A história da Leste 1 precisa circular e estar entre todes nós. Essa compreensão histórica nos permite ter um pensamento mais crítico na hora de atuar profissionalmente, e isso é o que faz com que a romantização se transforme numa atuação mais coerente e, assim, potente. - Paula Constante
Com mais de 30 anos de história, o Movimento Sem Terra Leste 1 foi ator fundamental para importantes projetos de habitação de interesse social na zona leste da capital paulista, como o Mutirão União da Juta e o Mutirão Paulo Freire, ambos da Usina CTAH, e outros mais recentes que estão em fase de conclusão, como o Florestan Fernandes e José Maria Amaral da Ambiente Arquitetura. A luta do movimento se apoia no direito constitucional de habitação digna para todos os cidadãos e cidadãs brasileiras, e atua buscando políticas públicas e financiamento para construir moradias, pautando a autogestão como importante ferramenta nessa luta.
Em 2014 o movimento convidou Paula Constante para registrar essa história em um documentário. Paula é arquiteta de formação e trabalha na produtora Fera Filmes, onde produziu curtas para a União Nacional por Moradia Popular (2017), dirigiu também Capacetes Coloridos (2007) que rendeu participações em festivais, debates e inúmeras exibições no Brasil e na América Latina. Assumindo todas as camadas técnicas desse trabalho, desde a pesquisa histórica, a produção e a captação de verba, após 6 anos de um processo bastante intuitivo e investigativo, Mutirões da Leste 1 é lançado para nos fazer refletir não só sobre nossa atual situação política, econômica e social, mas também sobre como nós, arquitetos e urbanistas, nos inserimos nela.
Giovana Martino (ArchDaily): Decidir contar a história de movimentos sociais é um grande desafio, considerando todas as linhas argumentativas possíveis para se fazer isso. Você escolhe contar cronologicamente, trazendo figuras de todos os mutirões desde o início, na década de 1980. Essa já era a abordagem desde o início? Como foi esse processo?

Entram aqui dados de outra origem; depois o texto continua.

Lemma ready_iff s now :
  unmet now (preconditions s) = [] ↔
  ready_always s now ∧
  (attachesToPlatform (server.config s) = true →
     deployment.byJwt (server.deploy s) ≠ [] ∧ is_Some (server.attachment s) ∧ probed.IsConnected now = true) ∧
  (server.endpoint s || negb (attachesToPlatform (server.config s)) = true → probed.endpointServing now = true).
Proof.
  rewrite unmet_nil. unfold preconditions, ready_always. rewrite Forall_app.
  assert (Hend : Forall (λ item, precondition.met item now = true)
      (if server.endpoint s || negb (attachesToPlatform (server.config s)) then [endpointListening] else []) ↔
    (server.endpoint s || negb (attachesToPlatform (server.config s)) = true → probed.endpointServing now = true)).
  { destruct (_ || _); rewrite ?Forall_singleton, ?Forall_nil; cbn; naive_solver. }
  rewrite Hend, <- head_met, <- urls_met. clear Hend.
  rewrite Forall_filter_iff. unfold specPreconditions. repeat rewrite Forall_cons. rewrite Forall_nil. cbn [precondition.met precondition.name].
  assert (Hno : ∀ name, bool_decide (name ∉ platformOnlyPreconditions) = true →
    attachesToPlatform (server.config s) = true ∨ name ∉ platformOnlyPreconditions)
    by (intros name Hn; right; by apply bool_decide_eq_true_1 in Hn).
  assert (Honly : ∀ name, bool_decide (name ∈ platformOnlyPreconditions) = true →
    attachesToPlatform (server.config s) = true ∨ name ∉ platformOnlyPreconditions → attachesToPlatform (server.config s) = true).
  { intros name Hn%bool_decide_eq_true_1. naive_solver. }
  rewrite !andb_true_iff, !negb_true_iff, !bool_decide_eq_true, !bool_decide_eq_false.
  generalize (probed.endpointServing now = true). intros Hserving. split.
  - intros [(H1 & H2 & H3 & H4 & H5 & H6 & H7 & H8 & H9 & H10 & _) H11].
    split; [split_and!|split; [|done] ].
    + by apply H1, Hno.
    + by apply H2, Hno.
    + by apply H3, Hno.
    + by apply H4, Hno.
    + by apply H5, Hno.
    + by apply H6, Hno.
    + by apply H9, Hno.
    + by apply H10, Hno.
    + intros Hat. destruct H8 as [? ?]; [by left|]. split_and!; try done. apply H7. by left.
  - intros [(H1 & H2 & H3 & H4 & H5 & H6 & H7 & H8) [H9 H10] ]. split; [|done].
    split_and!; try (by intros _); try exact I.
    + intros Hat%Honly; [|done]. by destruct (H9 Hat).
    + intros Hat%Honly; [|done]. by destruct (H9 Hat) as (_ & ? & ?).
Qed.

(** The names and the sentences that go with them, the same of every server. *)
Definition nobody : server.t :=
  server.mk defaultConfiguration
    (deployment.mk [] [] [] [] 0 None None [] [] sourceAbsent sourceAbsent sourceAbsent sourceAbsent) false None false.
Definition sentence (item : precondition.t) : text * text := (precondition.name item, precondition.why item).
Definition sentences : list (text * text) := sentence <$> (endpointListening :: specPreconditions nobody).

Lemma sentences_all s : sentence <$> (endpointListening :: specPreconditions s) = sentences.
Proof. reflexivity. Qed.

Lemma sentences_named : NoDup sentences.*1.
Proof. apply (bool_decide_unpack _). vm_compute. exact I. Qed.

Lemma sentence_in s item : item ∈ preconditions s → sentence item ∈ sentences.
Proof.
  intros Hin. rewrite <- (sentences_all s). apply list_elem_of_fmap_2.
  apply elem_of_app in Hin as [Hin|Hin]; [apply list_elem_of_filter in Hin as [_ Hin]; by right|].
  destruct (_ || _); [apply list_elem_of_singleton in Hin as ->; by left|by apply not_elem_of_nil in Hin].
Qed.

Lemma why_same s s' item item' :
  item ∈ preconditions s → item' ∈ preconditions s' → precondition.name item = precondition.name item' →
  precondition.why item = precondition.why item'.
Proof.
  intros H1%sentence_in H2%sentence_in E. unfold sentence in H1, H2. rewrite E in H1.
  apply (elem_of_list_to_map (M := gmap text) _ _ _ sentences_named) in H1, H2. congruence.
Qed.

Definition refusal (item : precondition.t) : text :=
  str "not-ready " ++ precondition.name item ++ str ": " ++ precondition.why item ++ lineEnd.

Lemma refusals_named (l l' : list precondition.t) :
  (∀ item item', item ∈ l → item' ∈ l' → precondition.name item = precondition.name item' →
     precondition.why item = precondition.why item') →
  precondition.name <$> l = precondition.name <$> l' → refusal <$> l = refusal <$> l'.
Proof.
  revert l'. induction l as [|item l IH]; intros [|item' l'] Hwhy E; [done|discriminate E|discriminate E|].
  rewrite !fmap_cons in *. injection E as En E. f_equal.
  - unfold refusal. rewrite En. rewrite (Hwhy item item'); [done|by left|by left|done].
  - apply IH; [|done]. intros x x' Hx Hx'. apply Hwhy; by right.
Qed.

Lemma unmet_in now items item : item ∈ unmet now items → item ∈ items.
Proof. unfold unmet. by intros [_ ?]%list_elem_of_filter. Qed.

(** A body is made of names. *)
Lemma readyz_named s s' now now' draining notBuilt :
  precondition.name <$> unmet now (preconditions s) = precondition.name <$> unmet now' (preconditions s') →
  readyz draining (preconditions s) notBuilt now = readyz draining (preconditions s') notBuilt now'.
Proof.
  intros E. unfold readyz. destruct draining; [done|].
  assert (Hr := refusals_named (unmet now (preconditions s)) (unmet now' (preconditions s'))).
  revert E Hr. generalize (unmet_in now (preconditions s)) (unmet_in now' (preconditions s')).
  generalize (unmet now (preconditions s)) (unmet now' (preconditions s')). intros l l' Hl Hl' E Hr.
  destruct l as [|item l], l' as [|item' l']; [done|discriminate E|discriminate E|].
  rewrite !bool_decide_eq_false_2 by discriminate. f_equal. do 3 f_equal.
  change (concat (refusal <$> item :: l) = concat (refusal <$> item' :: l')). f_equal. apply Hr; [|done].
  intros x x' Hx Hx'. apply (why_same s s'); auto.
Qed.

Lemma started_endpoint deploy loaded tr s :
  runs (buildServer deploy loaded) tr (Returned (Ok s)) →
  (server.endpoint s || negb (attachesToPlatform loaded) = true ↔ configuration.endpointListenAddress loaded ≠ []).
Proof.
  intros Hr. destruct (start_all_or_nothing _ _ _ _ Hr) as (r & [= <-] & _ & _ & _ & He & _).
  rewrite He. destruct (decide (configuration.endpointListenAddress loaded = [])) as [E|E].
  - rewrite bool_decide_eq_true_2 by done. cbn. split; [|done]. intros Hoff%negb_true_iff. exfalso.
    unfold buildServer in Hr. rewrite Hoff, bool_decide_eq_true_2 in Hr by done. cbn in Hr. inversion Hr.
  - by rewrite bool_decide_eq_false_2.
Qed.

(** C33: [/readyz] answers 200 exactly when the process can serve: it is not draining, the database answers
    at head in UTC and on time, there is a key to wrap under, a server id, an operator's host and a
    jurisdiction, and its carriers work, the platform's if it attaches and its own endpoint's if one
    is configured; then there is a peer behind a carrier.  And its answer is made of the names of
    what is unmet: two servers with the same names unmet answer alike, whatever they are configured
    with. *)
Theorem ready_exact deploy loaded tr s draining notBuilt now :
  runs (buildServer deploy loaded) tr (Returned (Ok s)) →
  let answer := readyz draining (preconditions s) notBuilt now in
  (answer.1 = 200 ↔
   draining = false ∧ ready_always s now ∧
   (attachesToPlatform loaded = true → canAttach deploy loaded = true ∧ probed.IsConnected now = true) ∧
   (configuration.endpointListenAddress loaded ≠ [] → probed.endpointServing now = true)) ∧
  (answer.1 = 200 → server.dispatch s = true) ∧
  (∀ s' now', precondition.name <$> unmet now (preconditions s) = precondition.name <$> unmet now' (preconditions s') →
     answer = readyz draining (preconditions s') notBuilt now').
Proof.
  intros Hr answer. subst answer. assert (Hend := started_endpoint _ _ _ _ Hr).
  destruct (start_all_or_nothing _ _ _ _ Hr) as (r & [= <-] & _ & Hd & Hc & He & Ha & Hp & Hoff).
  assert (Hatt : attachesToPlatform loaded = true →
    (deployment.byJwt (server.deploy s) ≠ [] ∧ is_Some (server.attachment s) ↔ canAttach deploy loaded = true)).
  { intros Hat. unfold wantsAttachment in Ha. rewrite Hat in Ha. cbn in Ha. rewrite Hd.
    destruct (server.attachment s) as [urls|].
    - destruct Ha as [Hcan _]. split; [done|]. intros _. split; [|done]. intros E. unfold canAttach in Hcan.
      by rewrite bool_decide_eq_true_2 in Hcan.
    - rewrite Ha. split; [by intros [_ [? [=] ] ]|done]. }
  rewrite readyz_ok, ready_iff, Hc, Hend. split_and!.
  - split.
    + intros (Hdr & Hal & Hpl & Hse). split_and!; try done. intros Hat. destruct (Hpl Hat) as (H1 & H2 & H3).
      split; [by apply Hatt|done].
    + intros (Hdr & Hal & Hpl & Hse). split_and!; try done. intros Hat. destruct (Hpl Hat) as [H1 H2].
      apply Hatt in H1 as [? ?]; [|done]. done.
  - intros (_ & _ & Hpl & _). destruct (attachesToPlatform loaded) eqn:Hat; [|by apply Hoff].
    destruct (Hpl eq_refl) as (_ & [urls Hu] & _). rewrite Hp, Hu. by rewrite bool_decide_eq_true_2, orb_true_r by eauto.
  - intros s' now'. apply readyz_named.
Qed.

(** ** A server with its own endpoint, and one that does not start *)

Definition endpointOnly : configuration.t :=
  configuration.set_platformAttachment (str "off")
    (configuration.set_endpointListenAddress (str ":443")
      (configuration.set_endpointCertificateFile (str "tls.crt")
        (configuration.set_endpointPrivateKeyFile (str "tls.key")
          (configuration.set_operatorHost (str "ur.network")
            (configuration.set_hostingJurisdiction (str "CH") defaultConfiguration))))).
Definition someDeployment : deployment.t :=
  deployment.mk (str "/etc/urmessage") (str "0") defaultHealthAddress (str "postgres://") 1
    (Some (repeat 7 32)) (Some (repeat 9 16)) [] zeroId sourceFile sourceFile sourceFile sourceAbsent.

(** Every step goes well. *)
Definition well (c : wiring) (_ : ()) : () * made c :=
  match c return () * made c with
  | NewPgxPool _ => (tt, true) | NewKekRing _ _ => (tt, true) | Construct _ => (tt, true)
  | LoadX509KeyPair _ _ => (tt, true) | NewEndpoint => (tt, true) | NewPeer _ => (tt, true)
  | Listen _ => (tt, None)
  | _ => (tt, tt)
  end.
Definition someStart : list (event made) := (exec well (buildServer someDeployment endpointOnly) tt).1.2.
Definition someServer : server.t := server.mk endpointOnly someDeployment true None true.

Lemma someStart_runs : runs (buildServer someDeployment endpointOnly) someStart (Returned (Ok someServer)).
Proof. exact (exec_runs well (buildServer someDeployment endpointOnly) tt). Qed.

Lemma start_all_or_nothing_witness :
  held someStart = [Pool; EndpointOpen; ListenerOpen; Peer; Serving; Sweeping] ∧
  server.endpoint someServer = true ∧ server.dispatch someServer = true.
Proof.
  destruct (start_all_or_nothing _ _ _ _ someStart_runs) as (r & E & Hs).
  assert (r = Ok someServer) as -> by congruence.
  destruct Hs as (Hh & _ & _ & He & _ & Hd & _). split; [exact Hh|]. split; reflexivity.
Defined.

Definition allWell : probed.t := probed.mk true (true, 0, false) true true false true.

Lemma ready_exact_witness :
  (readyz false (preconditions someServer) [] allWell).1 = 200 ∧ server.dispatch someServer = true.
Proof.
  destruct (ready_exact _ _ _ _ false [] allWell someStart_runs) as (H & Hserves & _).
  assert (Hready : (readyz false (preconditions someServer) [] allWell).1 = 200).
  { apply H. split; [reflexivity|]. split; [|split; [intros E; discriminate E|reflexivity] ].
    split_and!; try reflexivity; [by exists 0|by eexists|vm_compute; by eexists|discriminate]. }
  split; [exact Hready|by apply Hserves].
Defined.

Paula Constante: Fui convidada, na verdade. Me chamaram por conta do primeiro documentário que fiz, Capacetes Coloridos (2007, 38 min). O pedido inicial era de um doc de 20 minutos para contar os 30 anos de história do Movimento dos Trabalhadores Sem Terra da Leste 1. Uma história que não estava inteiramente documentada em lugar algum, a não ser em fotografias (impressas e digitais distribuídas em perfis de redes sociais), recortes de jornal ou trabalhos de escola ou faculdade, mas que sempre narravam histórias específicas, de um conjunto de mutirões vizinhos ou de uma ocupação importante. A história como um todo, do nascimento aos dias atuais do movimento, estava clara para apenas uma pessoa: Evaniza Rodrigues (trabalhadora social e uma das lideranças do MST Leste 1). Eles criaram uma comissão especial para o início desse trabalho em 2015 e fizemos algumas reuniões, vivências e duas oficinas para localizar no tempo e na cidade todos os mutirões conquistados pelo Movimento. Mas o profundo da história estava mesmo na oralidade. Elencamos mais de 100 pessoas, em sua grande maioria mulheres, para ouvir seus relatos, suas impressões, seus caminhos ao longo dessa trajetória. Foi um imenso desafio organizar essa história tão extensa, não só em tempo, mas em camadas de cenários e personagens. A pesquisa se deu através das próprias entrevistas. Não tínhamos pernas para levantar todo o acervo e elaborar previamente um roteiro.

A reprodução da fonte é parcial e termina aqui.